Sicuramente la Coppa Intercontinentale nel 1985 con la Juve a Tokyo contro l’Argentinos Jr. Volevo lasciare un ricordo ai tifosi da protagonista, non volevo essere un giocatore qualsiasi e lì ci sono riuscito portando la Juve a vincere l’unico trofeo internazionale che mancava.
- In Nazionale ha trovato la concorrenza di Zenga, il rapporto con lui com’era e com’è?
C’è sempre stato un rispetto reciproco e dei ruoli, non ho mai fatto polemiche. Ho solo detto che io ho vinto tanto e lui no. Ma è stato anche lui un grande portiere. Al Mondiale del 1990 è andata come è andata, non c’era un blocco Juve in quel periodo e sappiamo che quando c’è stato la Nazionale ha vinto...
- Italia ’90 fu il Mondiale di Schillaci. C’è un aneddoto particolare che riguarda lui e il legame tra di voi?

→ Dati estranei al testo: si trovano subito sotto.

(** * ModbusPoller: a shallow embedding of the polling/codec core

    The development follows the three source files of the core:
    - [utils/coders.py]  : [Decoder] and [Encoder], the 16 register formats;
    - [utils/modbus.py]  : [Poller], the request planner (the [registers]
      setter), the poll cycle (the [registers] getter), the adjustment
      pipeline ([_adjust], [_adjust_reverse]) and the write path;
    - [utils/workers.py] : [Worker] and [PollingWorker], the polling loop.

    Python values are embedded as follows: [int] is [Z]; [float] is the
    primitive binary64 [float], whose one [nan] stands for every NaN (the
    sign and the payload of a NaN are not represented); [complex] is a pair
    of floats; [str] is [string], read as a string of characters with code
    points below 256, the character [c] having the code point [ord c]
    (strings with other characters are outside the model); a call either
    returns or raises ([outcome]); a [dict] that is iterated in insertion
    order is an association list with Python's assignment ([dict_set]); the
    settings dictionary, which is shared with the caller, lives in a store
    of dictionaries addressed by references. *)

From Stdlib Require Import ZArith Lia Bool Ascii String PrimFloat SpecFloat FloatOps
  FloatAxioms.
From Stdlib Require Uint63.
From stdpp Require Import gmap strings list.

Open Scope Z_scope.

(** ** Calls that return or raise *)

Inductive exn : Type :=
| ValueError (origin detail : string)
| KeyError (key : string)
| TypeError
| IndexError
| ZeroDivisionError
| OverflowError
| StructError            (* struct.error *)
| AttributeError
| UnboundLocalError
| ConnectionException    (* pymodbus.exceptions.ConnectionException *)
| ModbusException.       (* any other pymodbus.exceptions.ModbusException *)

Inductive outcome (A : Type) : Type :=
| Return (a : A)
| Raise (e : exn).
Arguments Return {A} a.
Arguments Raise {A} e.

#[global] Instance outcome_ret : MRet outcome := fun A a => Return a.
#[global] Instance outcome_bind : MBind outcome := fun A B k m =>
  match m with
  | Return a => k a
  | Raise e => Raise e
  end.

#[global] Instance outcome_fmap : FMap outcome := fun A B f m =>
  match m with
  | Return a => Return (f a)
  | Raise e => Raise e
  end.

(** ** Python values *)

Inductive pyval : Type :=
| PyNone
| PyInt (n : Z)
| PyFloat (f : float)
| PyComplex (re im : float)
| PyStr (s : string).

(** ** Dictionaries in insertion order

    [d[k] = v] replaces the value of an existing key in place and appends a
    new key at the end. *)

Section Dict.
Context {K V : Type} `{EqDecision K}.

Fixpoint dict_get (d : list (K * V)) (k : K) : option V :=
  match d with
  | [] => None
  | (k', v) :: d' => if decide (k' = k) then Some v else dict_get d' k
  end.

Fixpoint dict_set (d : list (K * V)) (k : K) (v : V) : list (K * V) :=
  match d with
  | [] => [(k, v)]
  | (k', v') :: d' =>
      if decide (k' = k) then (k, v) :: d' else (k', v') :: dict_set d' k v
  end.

Definition dict_keys (d : list (K * V)) : list K := map fst d.
Definition dict_values (d : list (K * V)) : list V := map snd d.
End Dict.

(** [max(keys)] of a non-empty dictionary with integer keys. *)
Definition max_key (ks : list Z) : option Z :=
  match ks with
  | [] => None
  | k :: ks' => Some (fold_left Z.max ks' k)
  end.

(** ** Characters and digits *)

Definition chars (s : string) : list ascii := list_ascii_of_string s.
Definition text (cs : list ascii) : string := string_of_list_ascii cs.

Definition ord (c : ascii) : Z := Z.of_nat (nat_of_ascii c).
Definition char_of (n : Z) : ascii := ascii_of_nat (Z.to_nat n).

Definition is_digit (c : ascii) : bool := (48 <=? ord c) && (ord c <=? 57).
Definition is_bit (c : ascii) : bool := (ord c =? 48) || (ord c =? 49).

Definition digit_val (c : ascii) : Z := ord c - 48.

(** The value of a hexadecimal digit, if it is one ([0-9a-fA-F]). *)
Definition hex_val (c : ascii) : option Z :=
  let n := ord c in
  if (48 <=? n) && (n <=? 57) then Some (n - 48)
  else if (97 <=? n) && (n <=? 102) then Some (n - 87)
  else if (65 <=? n) && (n <=? 70) then Some (n - 55)
  else None.

Definition is_hex (c : ascii) : bool :=
  match hex_val c with Some _ => true | None => false end.

Definition digit_char (d : Z) : ascii :=
  if d <? 10 then char_of (48 + d) else char_of (87 + d).

(** Most significant digit first; [base] is 2, 10 or 16. *)
Fixpoint digits_fuel (fuel : nat) (base n : Z) (acc : list Z) : list Z :=
  match fuel with
  | O => acc
  | S fuel' =>
      if n <? base then n :: acc
      else digits_fuel fuel' base (n / base) (n mod base :: acc)
  end.

Definition digits (base n : Z) : list Z :=
  digits_fuel (S (Z.to_nat (Z.log2 n))) base n [].

Definition numeral (base n : Z) : list ascii := map digit_char (digits base n).

(** The number read from a list of digit values, most significant first. *)
Definition of_digits (base : Z) (ds : list Z) : Z :=
  fold_left (fun acc d => acc * base + d) ds 0.

(** [str.isdigit]: below 256 the decimal digits and the superscripts 2, 3
    and 1 (0xB2, 0xB3, 0xB9) are digits; [int] refuses the superscripts. *)
Definition is_superscript (c : ascii) : bool :=
  (ord c =? 178) || (ord c =? 179) || (ord c =? 185).

Definition isdigit (s : string) : bool :=
  match chars s with
  | [] => false
  | cs => forallb (fun c => is_digit c || is_superscript c) cs
  end.

(** ** Python's [float]

    A Python float is a binary64 number: [+], [-], [*] are the primitive
    operations, [/] raises on a zero divisor, and comparisons with an [int]
    are exact. *)

Definition float_div (x y : float) : outcome float :=
  if is_zero y then Raise ZeroDivisionError else Return (x / y)%float.

(** A number of the adjustment pipeline: a [float], or the [complex] that
    [**] returns for a negative base and an exponent that is not whole. *)
Inductive numeric : Type :=
| Real (x : float)
| Complex (re im : float).

(** [x ** y] goes through the platform's [pow], and the arithmetic of a
    [complex] with a [float] differs between versions of the interpreter:
    both are left abstract.  [complex_arith op (re, im) y] is
    [complex(re, im) op y] for [op] one of [+], [-], [*], [/] and [**]. *)
Class LibM := {
  float_pow : float -> float -> outcome numeric;
  complex_arith : string -> float * float -> float -> outcome (float * float)
}.

(** [float(n)] for an [int]: the nearest binary64 number. *)
Definition float_of_int (n : Z) : outcome float :=
  let f := SF2Prim (binary_normalize prec emax n 0 false) in
  if is_infinity f then Raise OverflowError else Return f.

Eh (sospira ndr). Dopo che mi sono ristabilito voleva vedermi a tutti i costi. Dovevamo incontrarci a Montecatini ma non abbiamo fatto in tempo (altro sospiro di commozione ndr). E’ stato un po’ il mio figlioccio Totò, lo vedevo spaesato quando è arrivato da Messina e l’ho aiutato da subito. Poi dopo il Mondiale fece più fatica. Ma Maifredi gli chiedeva di tornare anche in difesa e a uno come lui non potevi chiedere una cosa del genere...
- Maifredi, la cui esperienza alla Juve fu un disastro.
Fece bene a Bologna, arrivò a Torino con le sue idee del cavolo. Voleva fare come Sacchi: questi allenatori che non hanno mai giocato a calcio non sanno le dinamiche, soprattutto nelle grandi squadre. A Sacchi è andata bene ma aveva una squadra formidabile. Anche noi avevamo bei giocatori ma la squadra non si è adattata alle idee maniacali di Maifredi. Io avevo visto subito che andava male, prendemmo una batosta 5-1 a Napoli in Supercoppa. E’ finita peggio...
- Adesso c’è la costruzione dal basso, con i portieri che danno inizio alla manovra. Lei che ne pensa?
Mi fa venire il latte alle ginocchia (in realtà usa una espressione un po’ più colorita ndr). Il nostro calcio era più tecnico e meno tattico. Di sicuro più divertente. Sono tornato allo stadio a vedere Juve-Napoli di quest’anno. Una noia mortale. Ai miei tempi i giocatori volevano vincere, non si accontentavano. Anche le piccole davano l’anima. Ora con questo possesso palla ci si annoia di più.
- E cosa pensa della Juve di Motta?
E’ tutto nuovo ci vuole pazienza, sta facendo abbastanza bene. Certo che la mia Juve anche nelle partite più complicate dava sempre la sensazione di poter segnare in ogni momento, questa no. Colpa di Vlahovic? Lui per me fa anche troppo.
- Chi vince lo scudetto?
Vedo tanta incertezza non c’è una squadra che scappa via. Anche l’Inter doveva avere uno strapotere ma non è così. Ovvio che da tifoso tuttavia spero vinca la Juve.
Testa alta, schiettezza e ironia: l’atteggiamento di Stefano Tacconi nei confronti della vita non cambierà mai.